David Baxter

Personal information
- Born: David Scott Baxter 27 March 1977 Melbourne, Australia
- Died: 2 July 2010 (aged 33)

Sport
- Country: Australia
- Sport: Athletics
- Event: Sprinting

Medal record
Commonwealth Games
| Bronze medal – third place | 2002 Manchester | 4x100 m |

= David Baxter (sprinter) =

Australian sprinter (1977–2010)

David Scott Baxter (27 March 1977 – 2 July 2010) was an Australian athlete who competed as a sprinter.

==Biography==
Born in the Melbourne suburb of Ivanhoe, Baxter was one of five children born to Norman and Gillian Baxter.

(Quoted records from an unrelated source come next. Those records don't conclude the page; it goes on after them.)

(** The amounts of a loaded batch that its settlement uses. *)
Definition batch_amounts (b : PayoutBatch) : PlannedPayout :=
  mkPlannedPayout (pb_outputs b) (pb_payout_total_zat b) (pb_maximum_network_fee_zat b)
    (pb_miner_total_zat b).

Definition confirm_payout (db : Db) (ledger_id batch_id : Uuid) (c : PayoutConfirmation)
    : Db * result unit StoreError :=
  match PayoutConfirmation_validate c with
  | Err e => (db, Err e)
  | Ok _ =>
  transaction db (
    let? batch := load_payout_batch db batch_id in
    let? row := ok_or (batches (pay db) !! batch_id) (Database "row not found") in
    match pb_state batch with
    | Confirmed =>
        let? stored := ok_or (br_confirmation row) (Database "unexpected null") in
        let? replay_matches := confirmation_matches stored c in
        Ok (Rollback (if replay_matches then Ok tt else Err PayoutReplayConflict))
    | Broadcast | ExpiryPending =>
        let? _ := lock_chain_safety_row (led db) (pb_chain batch) in
        let? policy := ok_or (policy_at (led db) (pb_chain batch) (pb_policy_version batch))
                         (CorruptDatabaseState "payout policy") in
        if pc_confirmations c <? cp_payout_confirmations policy
        then Err (PrematurePayoutConfirmation (cp_payout_confirmations policy) (pc_confirmations c))
        else
        let? facts := ok_or (br_signed row) (Database "unexpected null") in
        let? fee := u64_from (sf_network_fee_zat facts) MoneyOverflow in
        let amounts := batch_amounts batch in
        let? _ := confirmation_asset amounts fee in
        let? available := bigint (label_balance (led db) (pb_chain batch) "collector_spendable_asset") in
        let? outstanding := bigint (- (label_balance (led db) (pb_chain batch) "miner_payable"
                                       + label_balance (led db) (pb_chain batch) "payout_pending")) in
        let? entries := confirmation_entries amounts fee available outstanding in
        let? db := insert_ledger db ledger_id (pb_chain batch) "payout_confirmed" None
                     (env_uuid_text batch_id) entries in
        let? _ := as_i32 (pc_confirmations c) InvalidPayoutConfirmation in
        Ok (Commit (put_batch db batch_id (set_confirmation row c)) (Ok tt))
    | _ => Err InvalidPayoutTransition
    end)
  end.
Lemma output_for_reserved cap rows os os' fee :
  Forall2 (output_for cap) rows os -> reserved os os' fee -> Forall2 (output_for cap) rows os'.
Proof.
  intros Hf (Hlen & _ & _ & Hall). apply Forall2_same_length_lookup_2.
  { rewrite Hlen. by eapply Forall2_length. }
  intros i row o' Hrow Ho'. destruct (Forall2_lookup_l _ _ _ _ _ Hf Hrow) as (o & Ho & Hof).
  destruct (Hall i o o' Ho Ho') as (-> & _). exact Hof.
Qed.

Lemma try_sum_Ok l s v : try_sum l s = Ok v -> v = s + sumZ l.
Proof.
  revert s; induction l as [|x l IH]; intros s H; cbn [try_sum] in H.
  { simplify_eq. change (sumZ []) with 0. lia. }
  unfold ok_or, checked_add in H. run_in H. apply IH in H. rewrite sumZ_cons. lia.
Qed.

Lemma reserved_positive os os' fee :
  reserved os os' fee -> Forall (fun o => 0 < amount_zat o <= liability_amount_zat o) os'.
Proof.
  intros (Hlen & _ & _ & Hall). apply Forall_lookup. intros i o' Ho'.
  destruct (lookup_lt_is_Some_2 os i) as [o Ho]; [rewrite <- Hlen; by eapply lookup_lt_Some|].
  destruct (Hall i o o' Ho Ho') as (_ & H1 & H2 & _). unfold reserve_of in H2. lia.
Qed.

(** A plan that succeeds has an output for every row, in order, and exact totals. *)
Lemma plan_payout_batch_inv rows cap absolute bps plan :
  0 <= cap -> 0 <= absolute -> 0 <= bps -> plan_payout_batch rows cap absolute bps = Ok plan ->
  Forall2 (output_for cap) rows (pp_outputs plan) /\ batch_wf plan.
Proof.
  intros Hcap Habs Hbps H. unfold plan_payout_batch, ok_or in H. run_in H.
  match goal with Hs : select_outputs _ _ _ = Ok _ |- _ =>
    apply select_outputs_Ok in Hs as (H1 & H2 & H3 & H4 & H5); [|done|widths; lia] end.
  match goal with Hd : deduct_network_fee_reserve _ ?f = Ok _ |- _ => set (fee := f) in * end.
  assert (0 <= fee) as Hf.
  { unfold fee, saturating_sub. assert (0 <= sumZ (liabilities l)) by by apply sumZ_nonneg, Forall_fmap.
    assert (0 <= z * bps / 10000) by (apply Z.div_pos; nia). lia. }
  match goal with Hd : deduct_network_fee_reserve _ _ = Ok _ |- _ =>
    apply deduct_network_fee_reserve_Ok in Hd as [Hres Hable]; [|done|done] end.
  split; [by eapply output_for_reserved|].
  pose proof (reserved_positive _ _ _ Hres) as Hpos. pose proof Hres as (Hlen & Hsum & Hl & _).
  match goal with Ht : try_sum _ _ = Ok _ |- _ => apply try_sum_Ok in Ht end.
  match goal with Hc : checked_add _ _ _ = Some _ |- _ => unfold checked_add in Hc; run_in Hc end.
  unfold batch_wf. cbn [pp_outputs pp_payout_total_zat pp_maximum_network_fee_zat pp_miner_total_zat].
  rewrite Hl. split_and!; try done; try lia.
  intros ->. destruct Hable as (Hne & _). by destruct l.
Qed.

(** A bound policy: validated, with fields of unsigned types. *)
Definition policy_unsigned (p : ChainPolicy) : Prop :=
  0 <= cp_pplns_window_work p /\ 0 <= cp_fee_bps p /\
  0 <= cp_minimum_payout_zat p /\ 0 <= cp_maximum_payout_zat p /\
  0 <= cp_maximum_network_fee_zat p /\ 0 <= cp_maximum_network_fee_bps p /\
  0 <= cp_payout_confirmations p.

Definition policy_wf (p : ChainPolicy) : Prop := ChainPolicy_validate p = Ok tt /\ policy_unsigned p.

Lemma policy_wf_bounds p : policy_wf p ->
  0 < cp_minimum_payout_zat p <= cp_maximum_payout_zat p /\ 0 <= cp_maximum_network_fee_zat p /\
  0 < cp_maximum_network_fee_bps p <= 1000 /\ cp_fee_bps p <= 1000.
Proof.
  intros (Hv & H1 & H2 & H3 & H4 & H5 & H6). unfold ChainPolicy_validate in Hv.
  case_match; [done|]. boolprop. lia.
Qed.

Lemma random_payout_cap_bound draws minimum maximum skip cap :
  0 < minimum <= maximum -> random_payout_cap draws minimum maximum skip = Ok (Some cap) -> minimum <= cap.
Proof.
  intros Hm H. unfold random_payout_cap, payout_cap_from_draws, checked_add in H.
  run_steps H; [injection H; boolprop; lia|]. injection H as <-.
  match goal with |- _ <= _ + ?x mod ?m => pose proof (Z.mod_pos_bound x m ltac:(lia)) end. lia.
Qed.

(** ** The items of a batch *)

Lemma insert_items_Ok os its fixed :
  insert_items os fixed = Ok its -> its = fixed ++ (item_of <$> os) /\
  (NoDup (it_account_id <$> fixed) -> NoDup (it_account_id <$> its)).
Proof.
  revert fixed; induction os as [|o os IH]; intros fixed H; cbn [insert_items] in H.
  { simplify_eq. by rewrite app_nil_r. }
  unfold as_i64 in H. run_in H. destruct (IH _ H) as [-> Hn].
  split; [by rewrite fmap_cons, <- app_assoc|]. intros Hf. apply Hn. rewrite fmap_app, fmap_cons, fmap_nil.
  apply NoDup_app. split_and!; [done| |apply NoDup_singleton].
  intros a (i & -> & Hi)%list_elem_of_fmap Heq%list_elem_of_singleton. cbn [item_of it_account_id] in *.
  match goal with Hx : existsb (fun i => it_account_id i =? _) _ = false |- _ =>
    apply not_true_iff_false in Hx; apply Hx end.
  apply existsb_exists. exists i. split; [by apply list_elem_of_In|]. by apply Z.eqb_eq.
Qed.

(** The destination a row was read from. *)
Definition row_stored (t : PayoutTables) (row : PayoutRow) : Prop :=
  exists d, destinations t !! row_destination_id row = Some d /\
    pd_receiver_kind d = row_receiver_kind row /\ pd_address d = row_address row /\
    pd_account_id d = row_account_id row.

Lemma item_amounts_of o : item_amounts (item_of o) = output_amounts o.
Proof. done. Qed.

Lemma planned_items_bound t cap rows os :
  Forall2 (output_for cap) rows os -> Forall (row_stored t) rows -> items_bound t (item_of <$> os).
Proof.
  intros Hf Hs. apply Forall_fmap. induction Hf as [|row o rows os Ho _ IH]; [constructor|].
  apply Forall_cons in Hs as [(d & Hd & _) Hs]. constructor; [|by apply IH].
  destruct Ho as (_ & _ & Hid & _). simpl. rewrite Hid. by exists d.
Qed.

Lemma joined_planned t cap rows os :
  Forall2 (output_for cap) rows os -> Forall (row_stored t) rows ->
  Forall (fun o => 0 < amount_zat o <= liability_amount_zat o) os ->
  Forall (fun p => 0 <= it_amount_zat (fst p) <= item_liability (fst p) /\
                   is_ok (ReceiverKind_parse (pd_receiver_kind (snd p))) = true)
    (omap (fun i => (fun d => (i, d)) <$> destinations t !! it_destination_id i) (item_of <$> os)).
Proof.
  intros Hf Hs Ho. induction Hf as [|row o rows os Hrow _ IH]; [constructor|].
  apply Forall_cons in Hs as [(d & Hd & Hk & _) Hs]. apply Forall_cons in Ho as [Ho Hos].
  rewrite fmap_cons. cbn [omap list_omap]. destruct Hrow as (_ & _ & Hid & Hp & _).
  change (it_destination_id (item_of o)) with (pi_destination_id o). rewrite Hid, Hd. cbn [fmap option_fmap option_map].
  constructor; [|by apply IH]. cbn [fst snd]. rewrite Hk, Hp. split; [|done].
  unfold item_liability. cbn. lia.
Qed.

He attended Ivanhoe Grammar School and trained at Doncaster Little Athletics.

In 1996, after winning the 100m and 200m national under-20 titles, Baxter represented Australia at that year's World Junior Championships and was a member of the 4 × 100 metres relay team which won a bronze medal.

Baxter competed at the 1998 IAAF World Cup, 1999 IAAF World Indoor Championships, 2001 Goodwill Games and in two editions of the World University Games. Most notably in 2002, he won a bronze medal at the Commonwealth Games in Manchester in the 4 × 100 metres relay. He had a personal best in the 100 metres of 10.30 seconds.

A medical doctor, Baxter was a graduate of the University of Melbourne and also studied at Oxford University, where his areas of interest were trauma and orthopaedic surgery. He held a research position at the Karolinska Institute in Sweden and was studying for a PhD at Monash University before his death from melanoma in 2010.